Categories: Market Overview

A stock-market bear signal is at a more-than-4-decade high, says Goldman

A gauge of bullish and bearish momentum in the U.S. stock market is ringing alarms for strategists at Goldman Sachs. The investment bank’s so-called bull-bear indicator, which examines five market factors, indicates that the likelihood of a bear market occurring is at its highest point since around the mid-1970s.

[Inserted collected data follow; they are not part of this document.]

Class SvmLaws `{L : LedgerCodec} (V : Svm) : Prop := {
  meta_new_status fee units status pre post logs loaded returned inner :
    meta_status (meta_new fee units status pre post logs loaded returned inner) = status;
}.

Section processed.
Context `{V : Svm}.

(** [RollbackAccounts::FeePayerOnly], and any other. *)
Inductive RollbackAccounts : Type :=
| FeePayerOnly (account : AccountSharedData)
| OtherRollback.

Record ExecutedTransaction : Type := MkExecuted {
  ex_status : result TransactionError unit;
  ex_log_messages : option (list string);
  ex_executed_units : Z;
  ex_return_data : option ReturnData;
  ex_inner_instructions : option InnerInstructions;
  ex_total_fee : Z;
  ex_accounts : list (bytes * AccountSharedData);
  ex_rollback_accounts : RollbackAccounts;
}.

Record FeesOnlyTransaction : Type := MkFeesOnly {
  fo_load_error : TransactionError;
  fo_total_fee : Z;
  fo_rollback_accounts : RollbackAccounts;
}.

Inductive ProcessedTransaction : Type :=
| Executed (executed : ExecutedTransaction)
| FeesOnly (fees_only : FeesOnlyTransaction).

Definition processed_status (processed : ProcessedTransaction) : result TransactionError unit :=
  match processed with
  | Executed executed => ex_status executed
  | FeesOnly fees_only => Err (fo_load_error fees_only)
  end.

(** What the code around an executor answers for one transaction. *)
Record Answers : Type := MkAnswers {
  (** [process_compute_budget_instructions]. *)
  an_compute_budget : result TransactionError unit;
  (** [load_and_execute_sanitized_transactions]: the result and the balances it collected. *)
  an_output : result TransactionError ProcessedTransaction;
  an_balances : option (list (list Z) * list (list Z));
  (** [AccountsDb::insert_batch]. *)
  an_insert_batch : result string unit;
  (** The tasks in the thread-local stash. *)
  an_tasks : list ScheduledTask;
  (** [bincode::serialize] of the versioned transaction, and its loaded addresses. *)
  an_serialized : option bytes;
  an_loaded_addresses : LoadedAddresses;
}.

Goldman analysts led by Peter Oppenheimer, chief global equities strategist, said an unusual period for Wall Street, characterized by loose monetary policy and a recent spate of fiscal stimulus has resulted in an uncannily bullish cycle for markets that is likely to come to a screeching halt. However, the upshot of the 54-page Goldman report dated Sept. 4 isn’t that investors should panic and head for the hills, but rather that a period of lower returns should be anticipated (see chat below).

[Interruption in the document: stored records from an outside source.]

(* ===== verification/Ingress.v ===== *)
(** * Where transactions enter a node: magicblock-aperture and the scheduler's handle

    The replay cache, the attack rig and the three handlers that take a transaction or a commitment
    from a client, together with the handle internal producers use.  A handler is asynchronous: it is
    written as a program of the small monad [prog], whose calls are the points at which handlers
    touch shared state or wait, and where any other handler may run in between. *)
From S2P Require Import Prelude Constants Crypto Receipt Columns Rocks Store Pending Writer Wire Locks Scheduler.

(** ** aperture/src/error.rs: the code and HTTP status of an error, without its message *)

Record RpcError : Type := MkRpcError { re_code : Z; re_http_status : Z }.

#[global] Instance RpcError_eq_dec : EqDecision RpcError.
Proof. solve_decision. Defined.

Definition TRANSACTION_VERIFICATION : Z := -32003.
Definition INVALID_REQUEST : Z := -32600.
Definition INVALID_PARAMS : Z := -32602.
Definition INTERNAL_ERROR : Z := -32603.
Definition PARSE_ERROR : Z := -32700.

Definition invalid_params : RpcError := MkRpcError INVALID_PARAMS 200.
Definition transaction_verification : RpcError := MkRpcError TRANSACTION_VERIFICATION 200.
Definition invalid_request : RpcError := MkRpcError INVALID_REQUEST 200.
Definition parse_error : RpcError := MkRpcError PARSE_ERROR 200.
Definition internal : RpcError := MkRpcError INTERNAL_ERROR 200.
Definition unavailable : RpcError := MkRpcError INTERNAL_ERROR 503.

(** [From<TransactionError> for RpcError] *)
Definition RpcError_from (value : TransactionError) : RpcError :=
  {| re_code := TRANSACTION_VERIFICATION;
     re_http_status := if decide (value = ClusterMaintenance) then 503 else 200 |}.

(** [some_or_err!] *)
Definition some_or_err {A} (o : option A) : result RpcError A := ok_or o invalid_params.

(** ** aperture/src/state/cache.rs *)

Record ExpiringCache (V : Type) : Type := MkCache {
  ec_index : gmap bytes V;
  (** The queue of keys with the instant each was created. *)
  ec_queue : list (bytes * Z);
  ec_ttl : Z;
}.
Arguments MkCache {V}.
Arguments ec_index {V}.
Arguments ec_queue {V}.
Arguments ec_ttl {V}.

Section cache.
Context {V : Type}.
Implicit Types (self : ExpiringCache V) (now : Z).

Definition ExpiringCache_new (ttl : Z) : ExpiringCache V := MkCache ∅ [] ttl.

Definition expired (ttl now : Z) (record : bytes * Z) : bool := ttl <=? now - record.2.

(** [while let Some(record) = queue.pop_front_if(expired)]. *)
Fixpoint pop_expired (ttl now : Z) (index : gmap bytes V) (queue : list (bytes * Z))
    : gmap bytes V * list (bytes * Z) :=
  match queue with
  | record :: queue' =>
      if expired ttl now record then pop_expired ttl now (delete record.1 index) queue'
      else (index, queue)
  | [] => (index, queue)
  end.

Definition cache_push now self (key : bytes) (value : V) : bool * ExpiringCache V :=
  let '(index, queue) := pop_expired (ec_ttl self) now (ec_index self) (ec_queue self) in
  let is_new := bool_decide (index !! key = None) in
  let queue := if is_new then queue ++ [(key, now)] else queue in
  (is_new, MkCache (<[key := value]> index) queue (ec_ttl self)).

Definition cache_get self (key : bytes) : option V := ec_index self !! key.
Definition cache_contains self (key : bytes) : bool := bool_decide (is_Some (ec_index self !! key)).
End cache.

(** ** aperture/src/state/blocks.rs *)

Record BlocksCache : Type := MkBlocks {
  (** How many slots a block hash is advertised as valid. *)
  bc_block_validity : Z;
  bc_latest : bytes * Z;
  bc_ready : bool;
  bc_cache : ExpiringCache Z;
}.

(** Instants and durations are nanoseconds. *)
Definition seconds (n : Z) : Z := n * 1000000000.
Definition BLOCK_CACHE_TTL : Z := seconds 60.
Definition TRANSACTIONS_CACHE_TTL : Z := seconds 75.

(** [block_validity] is computed from the block time in floating point. *)
Definition BlocksCache_new (block_validity : Z) (latest : bytes * Z) : BlocksCache :=
  MkBlocks block_validity latest false (ExpiringCache_new BLOCK_CACHE_TTL).

Definition set_latest (now : Z) (self : BlocksCache) (latest : LatestBlock) : BlocksCache :=
  {| bc_block_validity := bc_block_validity self;
     bc_latest := (lb_blockhash latest, lb_slot latest);
     bc_ready := true;
     bc_cache := (cache_push now (bc_cache self) (lb_blockhash latest) (lb_slot latest)).2 |}.

Definition blocks_is_ready (self : BlocksCache) : bool := bc_ready self.
Definition block_height (self : BlocksCache) : Z := (bc_latest self).2.
(** The hash, its last valid slot and its slot. *)
Definition get_latest (self : BlocksCache) : bytes * Z * Z :=
  ((bc_latest self).1, wrap64 ((bc_latest self).2 + bc_block_validity self), (bc_latest self).2).

(** ** aperture/src/attack.rs *)

(** [WithEncoded<SanitizedTransaction>] *)
Record Forwardable : Type := MkForwardable { we_txn : SanitizedTransaction; we_encoded : bytes }.

Inductive Attack : Type := NoAttack | ReorderSwap | Withhold.

#[global] Instance Attack_eq_dec : EqDecision Attack.
Proof. solve_decision. Defined.

(** Of a string already trimmed. *)
Definition Attack_parse (raw : string) : option Attack :=
  if decide (raw = "reorder-swap"%string) then Some ReorderSwap
  else if decide (raw = "withhold"%string) then Some Withhold
  else None.

Record AttackRig : Type := MkRig { ar_mode : Attack; ar_held : option Forwardable }.

Definition AttackRig_disabled : AttackRig := MkRig NoAttack None.

(** The argument is [MB_ATTACK], trimmed, when it is set. *)
Definition AttackRig_from_env (raw : option string) : AttackRig :=
  match raw with
  | None => AttackRig_disabled
  | Some raw =>
      match Attack_parse raw with
      | None => AttackRig_disabled
      | Some mode => MkRig mode None
      end
  end.

Definition AttackRig_is_enabled (self : AttackRig) : bool := bool_decide (ar_mode self <> NoAttack).

Definition intercept (self : AttackRig) (transaction : Forwardable) : list Forwardable * AttackRig :=
  match ar_mode self with
  | NoAttack => ([transaction], self)
  | Withhold =>
      match ar_held self with
      | None => ([], MkRig (ar_mode self) (Some transaction))
      | Some _ => ([transaction], MkRig (ar_mode self) None)
      end
  | ReorderSwap =>
      match ar_held self with
      | Some earlier => ([transaction; earlier], MkRig (ar_mode self) None)
      | None => ([], MkRig (ar_mode self) (Some transaction))
      end
  end.

Definition AttackRig_drain (self : AttackRig) : option Forwardable * AttackRig :=
  (ar_held self, MkRig (ar_mode self) None).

The report comes as U.S. stocks have registered a decadelong, bull rally, making it the lengthiest period of equity-market prosperity, by certain measures, with the S&P 500 index SPX, -0.37% advancing more than 320% since the depths of the financial crisis in 2009. The Dow Jones Industrial Average DJIA, +0.08% during that period, has climbed nearly 300%, while the Nasdaq Composite Index COMP, -0.91% has rallied by more than 520%, underscoring the outsize returns in the technology-and-internet related sector that has helped to buttress the broader stock market then and now.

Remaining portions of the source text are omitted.